Lemma pool_inv_free p held l1 b l2 fl hp hf p' d :
  held = l1 ++ b :: l2 -> pool_inv p held fl hp hf -> deallocate (Some b) p = (p', d) ->
  exists fl' hp' hf', pool_inv p' (l1 ++ l2) fl' hp' hf'.
Proof.
  pose proof bytes_range as Hrng.
  intros -> Hi Hd. pose proof Hi as [(Hp & Hb & He) Hnn Hch Hall Hhe Hma Hnd Hpo Hhp Hav Hal].
  assert (Hle : (length fl + length hp = n)%nat).
  { rewrite <-length_app, Hall. apply length_seq. }
  rewrite <-Permutation_middle in Hhe.
  assert (Hin : b ∈ (node_buffer p <$> hp) ++ ((fun raw => raw + FallbackHeader_SIZE) <$> hf)).
  { rewrite <-Hhe. set_solver. }
  apply elem_of_app in Hin as [(i & -> & Hin)%list_elem_of_fmap|(raw & -> & Hin)%list_elem_of_fmap].
  - pose proof (held_node _ _ _ _ _ _ Hi Hin) as Hlt. rewrite (deallocate_node p i) in Hd by done.
    injection Hd as <- <-. apply elem_of_Permutation in Hin as (hp' & Hhp').
    exists (i :: fl), hp', hf. rewrite Hhp' in Hle. cbn [length] in Hle.
    constructor; cbn [packet_size_ pool_begin pool_end nodes free_head stats magic_at]; try done.
    + by rewrite length_insert.
    + cbn [chain]. split; [done|]. exists (free_head p). rewrite list_lookup_insert_eq by lia. split; [done|].
      apply chain_insert; [|done]. intros Hif.
      assert (Hndp : NoDup (fl ++ hp)) by (rewrite Hall; apply NoDup_seq).
      rewrite Hhp' in Hndp. apply list.NoDup_app in Hndp as (_ & Hdis & _). apply (Hdis i Hif). set_solver.
    + rewrite Hhp', <-Permutation_middle in Hall. exact Hall.
    + apply (Permutation_cons_inv (a := node_buffer p i)). rewrite Hhe, Hhp'. done.
    + cbn. rewrite Hav. wrap_lia.
    + cbn. rewrite Hal, Hhp'. cbn [length]. wrap_lia.
  - rewrite list.Forall_forall in Hma, Hpo. rewrite (deallocate_heap p raw) in Hd by auto.
    injection Hd as <- <-. apply elem_of_Permutation in Hin as (hf' & Hhf').
    assert (Hnd' : raw ∉ hf' /\ NoDup hf').
    { rewrite Hhf' in Hnd. by apply list.NoDup_cons in Hnd. }
    exists fl, hp, hf'. constructor; cbn [packet_size_ pool_begin pool_end nodes free_head stats magic_at]; try done.
    + apply (Permutation_cons_inv (a := raw + FallbackHeader_SIZE)).
      rewrite Hhe, Hhf'. cbn. by rewrite Permutation_middle.
    + apply list.Forall_forall. intros r Hr. rewrite lookup_delete_ne by (intros ->; tauto).
      apply Hma. rewrite Hhf'. set_solver.
    + tauto.
    + apply list.Forall_forall. intros r Hr. apply Hpo. rewrite Hhf'. set_solver.
    + intros r1 r2 H1 H2. apply Hhp; rewrite Hhf'; set_solver.
Qed.

Lemma reach_inv p held : reach p held -> exists fl hp hf, pool_inv p held fl hp hf.
Proof.
  induction 1 as [|p held heap b p' _ (fl & hp & hf & IH) Hfr Ha|p held p' _ (fl & hp & hf & IH) Ha
                 |p l1 b l2 p' d _ (fl & hp & hf & IH) Hd].
  - eexists _, _, _. apply pool_inv_init.
  - by eapply pool_inv_alloc.
  - eexists _, _, _. by eapply pool_inv_exhausted.
  - by eapply pool_inv_free.
Qed.

(** Buffers in use are pairwise disjoint. *)
Lemma held_apart p held fl hp hf :
  pool_inv p held fl hp hf ->
  NoDup held /\ forall a b, a ∈ held -> b ∈ held -> a <> b -> apart a ps b ps.
Proof.
  intros Hi. pose proof Hi as [(Hp & Hb & He) Hnn Hch Hall Hhe Hma Hnd Hpo Hhp Hav Hal].
  rewrite list.Forall_forall in Hpo.
  assert (Hout : forall i r, i ∈ hp -> r ∈ hf -> apart (node_buffer p i) ps (r + FallbackHeader_SIZE) ps).
  { intros i r Hin Hr. pose proof (held_node _ _ _ _ _ _ Hi Hin) as Hlt.
    destruct (node_buffer_pool p i Hp Hb Hlt). specialize (Hpo r Hr).
    unfold apart, limit, FallbackHeader_SIZE in *. lia. }
  split.
  - rewrite Hhe. apply list.NoDup_app. split_and!.
    + apply list.NoDup_fmap_2.
      * intros i j Hij. unfold node_buffer in Hij. rewrite Hp, Hb in Hij. nia.
      * assert (Hndp : NoDup (fl ++ hp)) by (rewrite Hall; apply NoDup_seq).
        by apply list.NoDup_app in Hndp as (_ & _ & ?).
    + intros x (i & -> & Hin)%list_elem_of_fmap (r & Heq & Hr)%list_elem_of_fmap.
      specialize (Hout i r Hin Hr). unfold apart in Hout. lia.
    + apply list.NoDup_fmap_2; [|done]. intros r1 r2. lia.
  - intros a b. rewrite Hhe, !elem_of_app, !list_elem_of_fmap.
    intros [(i & -> & H1)|(r & -> & H1)] [(j & -> & H2)|(r' & -> & H2)] Hne.
    + unfold apart, node_buffer in *. rewrite Hp, Hb in *.
      assert (i < j \/ j < i)%nat as [?|?] by (destruct (decide (i = j)); [by subst|lia]); nia.
    + by apply Hout.
    + specialize (Hout j r H2 H1). unfold apart in *. tauto.
    + assert (r <> r') as Hr by (intros ->; done). specialize (Hhp r r' H1 H2 Hr).
      unfold apart, FallbackHeader_SIZE in *. lia.
Qed.
Definition demo_inputs : list RoundInput :=
  [mkRoundInput (fun _ => None)
     (fun _ => Received [mkMmsghdr [1; 2; 3] []; mkMmsghdr [4; 5] [mkCmsghdr 0 1 192]]) true 7000 false;
   mkRoundInput (fun _ => None) (fun _ => RecvError 11) true 8000 false].

Lemma demo_inputs_ok :
  inputs_ok kPacketBufferSize 8 4096 demo_config (Some (fun _ => (true, []))) demo_inputs 0
    (Receiver_init demo_config (Some 4096)).
Proof.
  assert (Hheap : forall held, heap_ok kPacketBufferSize 8 4096 held (fun _ => None)) by done.
  cbn [inputs_ok demo_inputs].
  destruct (round _ _ _ 0 (Receiver_init _ _)) as [more st1] eqn:H1.
  assert (E : more = true /\ fst (alloc_buffers (fun _ => None) 2 0 st1) = false).
  { vm_compute in H1. injection H1 as <- <-. split; vm_compute; reflexivity. }
  destruct E as [-> E]. clear H1.
  destruct (round _ _ _ _ st1) as [more2 st2]. split; [split; [apply Hheap|split]|].
  - vm_compute. reflexivity.
  - intros dw msgs [= <-]. apply Nat.leb_le. vm_compute. reflexivity.
  - split; [|exact I]. split; [apply Hheap|split; [exact E|]]. intros dw msgs. discriminate.
Qed.

Lemma receive_loop_delivers_witness :
  let st' := receive_loop demo_config (Some (fun _ => (true, []))) demo_inputs (Receiver_init demo_config (Some 4096)) in
  view <$> calls st' = [([4; 5], 7000, 1, HIGH); ([1; 2; 3], 7000, 1, NORMAL)] /\
  available (get_statistics (pool st')) = 6.
Proof.
  intros st'.
  destruct (receive_loop_delivers demo_config (Some (fun _ => (true, []))) 4096 demo_inputs) as (H1 & _ & H2).
  - lia.
  - vm_compute. reflexivity.
  - exact demo_inputs_ok.
  - fold st' in H1, H2. split.
    + vm_compute in H1. vm_compute. reflexivity.
    + vm_compute. reflexivity.
Defined.

(** Batches of three from a pool of twelve; the handler keeps what it gets. *)
Definition full_config : ArrayFaceReceiverConfig := mkArrayFaceReceiverConfig 1 0x11 "0.0.0.0" 9999 16 false 3 1 256 0 false 1 true.

Definition round_of (msgs : list bytes) : RoundInput :=
  mkRoundInput (fun _ => None) (fun _ => Received ((fun d => mkMmsghdr d []) <$> msgs)) true 0 false.

(** [recv_buffers] keeps the pointers the loop has returned, so a failed
    allocation returns a buffer twice.  With eleven of twelve buffers in use and
    the last one returned at the end of a batch (its pointer still in the third
    entry), the next round takes it for the first entry, cannot allocate for the
    second one, and returns both entries; the free list then loops, the next round
    gets one buffer for all three datagrams, and the handler is given the bytes of
    the third datagram three times. *)
Theorem allocation_failure_corrupts_pool :
  let inputs := [round_of [[1]; [2]; [3]]; round_of [[4]; [5]]; round_of [[6]; [7]]; round_of [[8]; [9]];
                 round_of [[10]; [11]]; round_of []; round_of [[21]; [22]; [23]]] in
  let st := receive_loop full_config (Some (fun _ => (true, []))) inputs (Receiver_init full_config (Some 4096)) in
  total_size (get_statistics (pool st)) = 12 /\
  recv_errors (stats st) = 1 /\
  call_data <$> drop 11 (calls st) = [[23]; [23]; [23]] /\
  exists b, call_buffer <$> drop 11 (calls st) = replicate 3 (Some b).
Proof. vm_compute. split_and!; [reflexivity..|]. eexists. reflexivity. Qed.

End ArrayFaceReceiver.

# # # #

In the listing above, locate the line with "Heq & Hr)%list_elem_of_fmap." and the line with "intros [(i &", then extract exactly those lines and every line between them, and nothing more.

    + intros x (i & -> & Hin)%list_elem_of_fmap (r & Heq & Hr)%list_elem_of_fmap.
      specialize (Hout i r Hin Hr). unfold apart in Hout. lia.
    + apply list.NoDup_fmap_2; [|done]. intros r1 r2. lia.
  - intros a b. rewrite Hhe, !elem_of_app, !list_elem_of_fmap.
    intros [(i & -> & H1)|(r & -> & H1)] [(j & -> & H2)|(r' & -> & H2)] Hne.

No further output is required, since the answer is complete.